Posted by SupSuper on 21st July , 2007

You know what they are. That thing Microsoft introduced with Windows XP or so. How any folder with at least one image (or audio or video file. You can apply this generalization to all the following times I use this term) is immediatly classified as an “image folder” and gets attached all those useless tasks, special view options and what not.

Don’t get me wrong. I understand that if people have a folder full of images, it’s probably strictly for images, and they might find a thumbnail-view handy, as well as all the extra picture info like size, camera type and what not. But not everything that has an image is an image folder.

I like to keep a simple clean standard view. A Details view with columns for the common info like Name, Type, Size and Date Modified, all sized to make full use of my large resolution. It’s all I need and I like it. I might customize the view for other folders if I need, by myself. But Windows won’t let me have that. It’ll turn any folder into an image folder without my consent, resetting my standard settings and causing me havoc since whenever I open the folder, I have to get used to a completely different view.

To add to that, as handy as extra file info is, it only slows down Windows more as it queries all the extra info just to display the folder’s contents, since Windows only caches thumbnails. Plus, all these folder types are linked. If I try to change the view settings myself in one of these folders, chances are it’ll affect several other completely unrelated folders. Even bigger chances are it’ll quickly forget about them and re-apply it’s default view for “image folders”. Worse even, these view settings now also apply to the smaller Open/Save dialogs in which they mostly don’t even fit in.

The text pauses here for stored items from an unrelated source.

(* ===== verification/OrderModel.v ===== *)
(** * Order data: [app/order/srv/internal/domain/do] and its tables

    One module per table row, with the source's field names.  Rows of the tables
    with [gorm.BaseModel] carry the deletion mark GORM filters on.  Times are
    nanoseconds since the epoch. *)
From S2P Require Import Prelude GoStrings Errors GoMonad Tables.

Module OrderGoods.
Record t := mk {
  ID : Z; DeletedAt : bool; Order : Z; Goods : Z; GoodsName : string; GoodsImage : string;
  GoodsPriceFen : Z; Nums : Z
}.
#[global] Instance eq_dec : EqDecision t.
Proof. solve_decision. Defined.
Definition new (goods nums : Z) : t := mk 0 false 0 goods "" "" 0 nums.
End OrderGoods.

Module OrderInfoDO.
Record t := mk {
  ID : Z; CreatedAt : Z; DeletedAt : bool; OrderGoods : list OrderGoods.t; User : Z; OrderSn : string;
  PayType : string; Status : string; TradeNo : string; OrderMountFen : Z; StoreID : string;
  PayTime : option Z; Address : string; SignerName : string; SingerMobile : string; Post : string
}.
#[global] Instance eq_dec : EqDecision t.
Proof. solve_decision. Defined.
(** The zero value with a number and a status. *)
Definition named (sn status : string) : t :=
  mk 0 0 false [] 0 sn "" status "" 0 "" None "" "" "" "".
Definition set_OrderSn (sn : string) (o : t) : t :=
  mk (ID o) (CreatedAt o) (DeletedAt o) (OrderGoods o) (User o) sn (PayType o) (Status o) (TradeNo o)
    (OrderMountFen o) (StoreID o) (PayTime o) (Address o) (SignerName o) (SingerMobile o) (Post o).
Definition set_Status (st : string) (o : t) : t :=
  mk (ID o) (CreatedAt o) (DeletedAt o) (OrderGoods o) (User o) (OrderSn o) (PayType o) st (TradeNo o)
    (OrderMountFen o) (StoreID o) (PayTime o) (Address o) (SignerName o) (SingerMobile o) (Post o).
Definition set_PayTime (pt : option Z) (o : t) : t :=
  mk (ID o) (CreatedAt o) (DeletedAt o) (OrderGoods o) (User o) (OrderSn o) (PayType o) (Status o) (TradeNo o)
    (OrderMountFen o) (StoreID o) pt (Address o) (SignerName o) (SingerMobile o) (Post o).
Definition set_goods (l : list OrderGoods.t) (o : t) : t :=
  mk (ID o) (CreatedAt o) (DeletedAt o) l (User o) (OrderSn o) (PayType o) (Status o) (TradeNo o)
    (OrderMountFen o) (StoreID o) (PayTime o) (Address o) (SignerName o) (SingerMobile o) (Post o).
Definition set_amount (fen : Z) (store : string) (l : list OrderGoods.t) (o : t) : t :=
  mk (ID o) (CreatedAt o) (DeletedAt o) l (User o) (OrderSn o) (PayType o) (Status o) (TradeNo o)
    fen store (PayTime o) (Address o) (SignerName o) (SingerMobile o) (Post o).
Definition set_row (id created : Z) (o : t) : t :=
  mk id created false [] (User o) (OrderSn o) (PayType o) (Status o) (TradeNo o)
    (OrderMountFen o) (StoreID o) (PayTime o) (Address o) (SignerName o) (SingerMobile o) (Post o).
Definition delete (o : t) : t :=
  mk (ID o) (CreatedAt o) true (OrderGoods o) (User o) (OrderSn o) (PayType o) (Status o) (TradeNo o)
    (OrderMountFen o) (StoreID o) (PayTime o) (Address o) (SignerName o) (SingerMobile o) (Post o).
End OrderInfoDO.

Module ShoppingCartDO.
Record t := mk { ID : Z; DeletedAt : bool; User : Z; Goods : Z; Nums : Z; Checked : bool }.
#[global] Instance eq_dec : EqDecision t.
Proof. solve_decision. Defined.
End ShoppingCartDO.

Module OrderStatusLogDO.
Record t := mk {
  ID : Z; OrderID : Z; OrderSn : string; FromStatus : string; ToStatus : string;
  Reason : string; Source : string; Operator : string
}.
#[global] Instance eq_dec : EqDecision t.
Proof. solve_decision. Defined.
End OrderStatusLogDO.

Module PaymentEventDO.
Record t := mk {
  ID : Z; Provider : string; EventID : string; OrderSN : string; TradeNo : string; EventType : string;
  OrderAmountFen : Z; ProviderAmountFen : Z; RefundAmountFen : Z; Status : string;
  ErrorDetail : string; ReceivedAt : Z; CompletedAt : option Z
}.
#[global] Instance eq_dec : EqDecision t.
Proof. solve_decision. Defined.
Definition set_status (st detail : string) (e : t) : t :=
  mk (ID e) (Provider e) (EventID e) (OrderSN e) (TradeNo e) (EventType e) (OrderAmountFen e)
    (ProviderAmountFen e) (RefundAmountFen e) st detail (ReceivedAt e) (CompletedAt e).
Definition set_completed (now : Z) (e : t) : t :=
  mk (ID e) (Provider e) (EventID e) (OrderSN e) (TradeNo e) (EventType e) (OrderAmountFen e)
    (ProviderAmountFen e) (RefundAmountFen e) "completed" "" (ReceivedAt e) (Some now).
End PaymentEventDO.

Module RefundRequestDO.
Record t := mk {
  ID : Z; OrderSN : string; ActorUserID : Z; AmountFen : Z; Reason : string; Status : string;
  Provider : string; ProviderRefundID : string; FailureReason : string; CorrelationID : string;
  CreatedAt : Z; UpdatedAt : Z
}.
#[global] Instance eq_dec : EqDecision t.
Proof. solve_decision. Defined.
(** The columns the workflow updates; [None] leaves one as it is. *)
Definition update (st : string) (provider refund failure : option string) (now : Z) (r : t) : t :=
  mk (ID r) (OrderSN r) (ActorUserID r) (AmountFen r) (Reason r) st (default (Provider r) provider)
    (default (ProviderRefundID r) refund) (default (FailureReason r) failure) (CorrelationID r)
    (CreatedAt r) now.
End RefundRequestDO.

Module RefundOutboxDO.
Record t := mk {
  ID : Z; RefundRequestID : Z; Status : string; Attempts : Z; AvailableAt : Z; LockedAt : option Z;
  LastError : string; CreatedAt : Z; UpdatedAt : Z
}.
#[global] Instance eq_dec : EqDecision t.
Proof. solve_decision. Defined.
Definition update (st : string) (attempts available : Z) (locked : option Z) (err : string) (now : Z) (o : t) : t :=
  mk (ID o) (RefundRequestID o) st attempts available locked err (CreatedAt o) now.
End RefundOutboxDO.

Module RefundJob.
Record t := mk {
  OutboxID : Z; RefundRequestID : Z; OrderSN : string; TradeNo : string; AmountFen : Z;
  Reason : string; CorrelationID : string; Attempts : Z
}.
End RefundJob.

Module PaymentReconciliationRunDO.
Record t := mk {
  ID : Z; Provider : string; WindowStart : Z; WindowEnd : Z; StartedAt : Z; FinishedAt : option Z;
  CheckedCount : Z; MismatchCount : Z; Status : string
}.
End PaymentReconciliationRunDO.

Module PaymentReconciliationItemDO.
Record t := mk {
  ID : Z; RunID : Z; ProviderEventID : string; OrderSN : string; TradeNo : string; EventType : string;
  ProviderAmountFen : Z; LocalAmountFen : Z; Result : string; Detail : string; CreatedAt : Z
}.
End PaymentReconciliationItemDO.

(** ** The database of the order service *)
Record order_db := MkOrderDb {
  orderinfo : list OrderInfoDO.t;
  ordergoods : list OrderGoods.t;
  shoppingcart : list ShoppingCartDO.t;
  order_status_logs : list OrderStatusLogDO.t;
  payment_events : list PaymentEventDO.t;
  order_refund_requests : list RefundRequestDO.t;
  order_refund_outbox : list RefundOutboxDO.t;
  reconciliation_runs : list PaymentReconciliationRunDO.t;
  reconciliation_items : list PaymentReconciliationItemDO.t
}.

Definition t_orderinfo : table order_db OrderInfoDO.t := Table orderinfo (fun l d =>
  MkOrderDb l (ordergoods d) (shoppingcart d) (order_status_logs d) (payment_events d)
    (order_refund_requests d) (order_refund_outbox d) (reconciliation_runs d) (reconciliation_items d)).
Definition t_ordergoods : table order_db OrderGoods.t := Table ordergoods (fun l d =>
  MkOrderDb (orderinfo d) l (shoppingcart d) (order_status_logs d) (payment_events d)
    (order_refund_requests d) (order_refund_outbox d) (reconciliation_runs d) (reconciliation_items d)).
Definition t_shoppingcart : table order_db ShoppingCartDO.t := Table shoppingcart (fun l d =>
  MkOrderDb (orderinfo d) (ordergoods d) l (order_status_logs d) (payment_events d)
    (order_refund_requests d) (order_refund_outbox d) (reconciliation_runs d) (reconciliation_items d)).
Definition t_logs : table order_db OrderStatusLogDO.t := Table order_status_logs (fun l d =>
  MkOrderDb (orderinfo d) (ordergoods d) (shoppingcart d) l (payment_events d)
    (order_refund_requests d) (order_refund_outbox d) (reconciliation_runs d) (reconciliation_items d)).
Definition t_events : table order_db PaymentEventDO.t := Table payment_events (fun l d =>
  MkOrderDb (orderinfo d) (ordergoods d) (shoppingcart d) (order_status_logs d) l
    (order_refund_requests d) (order_refund_outbox d) (reconciliation_runs d) (reconciliation_items d)).
Definition t_refunds : table order_db RefundRequestDO.t := Table order_refund_requests (fun l d =>
  MkOrderDb (orderinfo d) (ordergoods d) (shoppingcart d) (order_status_logs d) (payment_events d)
    l (order_refund_outbox d) (reconciliation_runs d) (reconciliation_items d)).
Definition t_outbox : table order_db RefundOutboxDO.t := Table order_refund_outbox (fun l d =>
  MkOrderDb (orderinfo d) (ordergoods d) (shoppingcart d) (order_status_logs d) (payment_events d)
    (order_refund_requests d) l (reconciliation_runs d) (reconciliation_items d)).
Definition t_runs : table order_db PaymentReconciliationRunDO.t := Table reconciliation_runs (fun l d =>
  MkOrderDb (orderinfo d) (ordergoods d) (shoppingcart d) (order_status_logs d) (payment_events d)
    (order_refund_requests d) (order_refund_outbox d) l (reconciliation_items d)).
Definition t_items : table order_db PaymentReconciliationItemDO.t := Table reconciliation_items (fun l d =>
  MkOrderDb (orderinfo d) (ordergoods d) (shoppingcart d) (order_status_logs d) (payment_events d)
    (order_refund_requests d) (order_refund_outbox d) (reconciliation_runs d) l).

Definition empty_order_db : order_db := MkOrderDb [] [] [] [] [] [] [] [] [].

#[export] Instance t_orderinfo_lawful : LawfulTable t_orderinfo.
Proof. split; [done|by intros []]. Qed.
#[export] Instance t_logs_lawful : LawfulTable t_logs.
Proof. split; [done|by intros []]. Qed.

(** [WHERE order_sn = sn] on live rows. *)
Definition sn_is (sn : string) (o : OrderInfoDO.t) : bool :=
  negb (OrderInfoDO.DeletedAt o) && bool_decide (OrderInfoDO.OrderSn o = sn).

This leads to a Little Annoyance. A Little Annoyance is, by my view, worse than a Large Annoyance, because you avoid the latter the minute you run into it. With a Little Annoyance, you cope with it, live with it, slowly dragging you down until it eventually grows into a Large Annoyance anyways and you avoid it completely. Navigating a file system is vital to any user, and the more this is clogged, the worse. I cannot avoid such a vital task without having to resort to something like typing the whole file path myself, and if I wanted to do that I’d switch to Linux.